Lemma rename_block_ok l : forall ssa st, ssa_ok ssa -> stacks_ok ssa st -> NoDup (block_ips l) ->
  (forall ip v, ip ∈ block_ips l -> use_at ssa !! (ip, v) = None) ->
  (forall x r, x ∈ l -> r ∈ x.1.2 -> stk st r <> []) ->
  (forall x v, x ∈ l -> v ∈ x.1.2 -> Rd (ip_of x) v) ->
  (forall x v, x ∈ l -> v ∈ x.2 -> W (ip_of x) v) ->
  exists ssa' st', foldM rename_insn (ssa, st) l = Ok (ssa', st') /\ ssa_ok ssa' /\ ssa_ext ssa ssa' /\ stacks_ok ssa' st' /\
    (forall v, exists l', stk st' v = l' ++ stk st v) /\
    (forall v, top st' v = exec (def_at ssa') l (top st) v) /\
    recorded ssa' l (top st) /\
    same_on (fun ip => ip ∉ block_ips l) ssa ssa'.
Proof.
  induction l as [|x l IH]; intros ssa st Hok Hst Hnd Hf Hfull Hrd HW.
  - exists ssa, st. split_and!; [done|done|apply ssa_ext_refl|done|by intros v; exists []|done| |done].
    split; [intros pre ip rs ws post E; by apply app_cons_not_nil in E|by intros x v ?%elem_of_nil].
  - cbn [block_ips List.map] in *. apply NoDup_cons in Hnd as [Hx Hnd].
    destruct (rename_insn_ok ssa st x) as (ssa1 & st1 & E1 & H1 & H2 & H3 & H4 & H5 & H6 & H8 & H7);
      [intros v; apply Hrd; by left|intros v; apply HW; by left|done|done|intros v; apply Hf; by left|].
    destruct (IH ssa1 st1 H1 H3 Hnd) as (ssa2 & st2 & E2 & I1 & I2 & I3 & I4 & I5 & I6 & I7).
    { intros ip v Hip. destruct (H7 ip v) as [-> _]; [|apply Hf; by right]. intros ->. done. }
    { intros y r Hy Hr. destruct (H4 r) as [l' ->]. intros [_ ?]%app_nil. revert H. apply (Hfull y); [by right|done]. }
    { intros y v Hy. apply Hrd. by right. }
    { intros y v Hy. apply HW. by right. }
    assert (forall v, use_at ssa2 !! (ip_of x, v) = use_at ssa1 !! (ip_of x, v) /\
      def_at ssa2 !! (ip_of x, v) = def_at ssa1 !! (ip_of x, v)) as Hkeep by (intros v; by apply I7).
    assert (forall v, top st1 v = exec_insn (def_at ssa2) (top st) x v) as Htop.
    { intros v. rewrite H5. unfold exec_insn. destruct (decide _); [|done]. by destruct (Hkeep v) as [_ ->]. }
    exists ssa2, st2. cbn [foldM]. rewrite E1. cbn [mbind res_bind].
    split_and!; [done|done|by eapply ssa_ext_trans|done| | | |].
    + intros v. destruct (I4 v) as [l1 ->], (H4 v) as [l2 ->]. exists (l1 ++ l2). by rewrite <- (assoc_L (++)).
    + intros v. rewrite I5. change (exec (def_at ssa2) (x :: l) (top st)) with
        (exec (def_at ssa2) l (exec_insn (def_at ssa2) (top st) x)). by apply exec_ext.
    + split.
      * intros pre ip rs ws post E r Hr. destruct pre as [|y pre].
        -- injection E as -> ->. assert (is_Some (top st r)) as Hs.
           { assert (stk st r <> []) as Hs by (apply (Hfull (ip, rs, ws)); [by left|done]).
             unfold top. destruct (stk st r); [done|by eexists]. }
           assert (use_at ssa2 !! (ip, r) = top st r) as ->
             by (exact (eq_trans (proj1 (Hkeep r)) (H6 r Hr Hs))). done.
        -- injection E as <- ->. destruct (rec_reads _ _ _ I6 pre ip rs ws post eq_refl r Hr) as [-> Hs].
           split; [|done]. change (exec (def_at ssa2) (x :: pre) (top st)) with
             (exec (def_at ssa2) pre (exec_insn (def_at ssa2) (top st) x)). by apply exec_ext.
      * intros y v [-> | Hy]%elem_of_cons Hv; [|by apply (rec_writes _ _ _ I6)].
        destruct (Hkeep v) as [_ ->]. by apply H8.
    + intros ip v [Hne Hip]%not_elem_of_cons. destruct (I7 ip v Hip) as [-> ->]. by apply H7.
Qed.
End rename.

## Work request
In the listing above, find the line containing "[intros v; apply" and the line containing "l) (top st)) with", then repeat those two lines and everything between them exactly.

## Written solution
      [intros v; apply Hrd; by left|intros v; apply HW; by left|done|done|intros v; apply Hf; by left|].
    destruct (IH ssa1 st1 H1 H3 Hnd) as (ssa2 & st2 & E2 & I1 & I2 & I3 & I4 & I5 & I6 & I7).
    { intros ip v Hip. destruct (H7 ip v) as [-> _]; [|apply Hf; by right]. intros ->. done. }
    { intros y r Hy Hr. destruct (H4 r) as [l' ->]. intros [_ ?]%app_nil. revert H. apply (Hfull y); [by right|done]. }
    { intros y v Hy. apply Hrd. by right. }
    { intros y v Hy. apply HW. by right. }
    assert (forall v, use_at ssa2 !! (ip_of x, v) = use_at ssa1 !! (ip_of x, v) /\
      def_at ssa2 !! (ip_of x, v) = def_at ssa1 !! (ip_of x, v)) as Hkeep by (intros v; by apply I7).
    assert (forall v, top st1 v = exec_insn (def_at ssa2) (top st) x v) as Htop.
    { intros v. rewrite H5. unfold exec_insn. destruct (decide _); [|done]. by destruct (Hkeep v) as [_ ->]. }
    exists ssa2, st2. cbn [foldM]. rewrite E1. cbn [mbind res_bind].
    split_and!; [done|done|by eapply ssa_ext_trans|done| | | |].
    + intros v. destruct (I4 v) as [l1 ->], (H4 v) as [l2 ->]. exists (l1 ++ l2). by rewrite <- (assoc_L (++)).
    + intros v. rewrite I5. change (exec (def_at ssa2) (x :: l) (top st)) with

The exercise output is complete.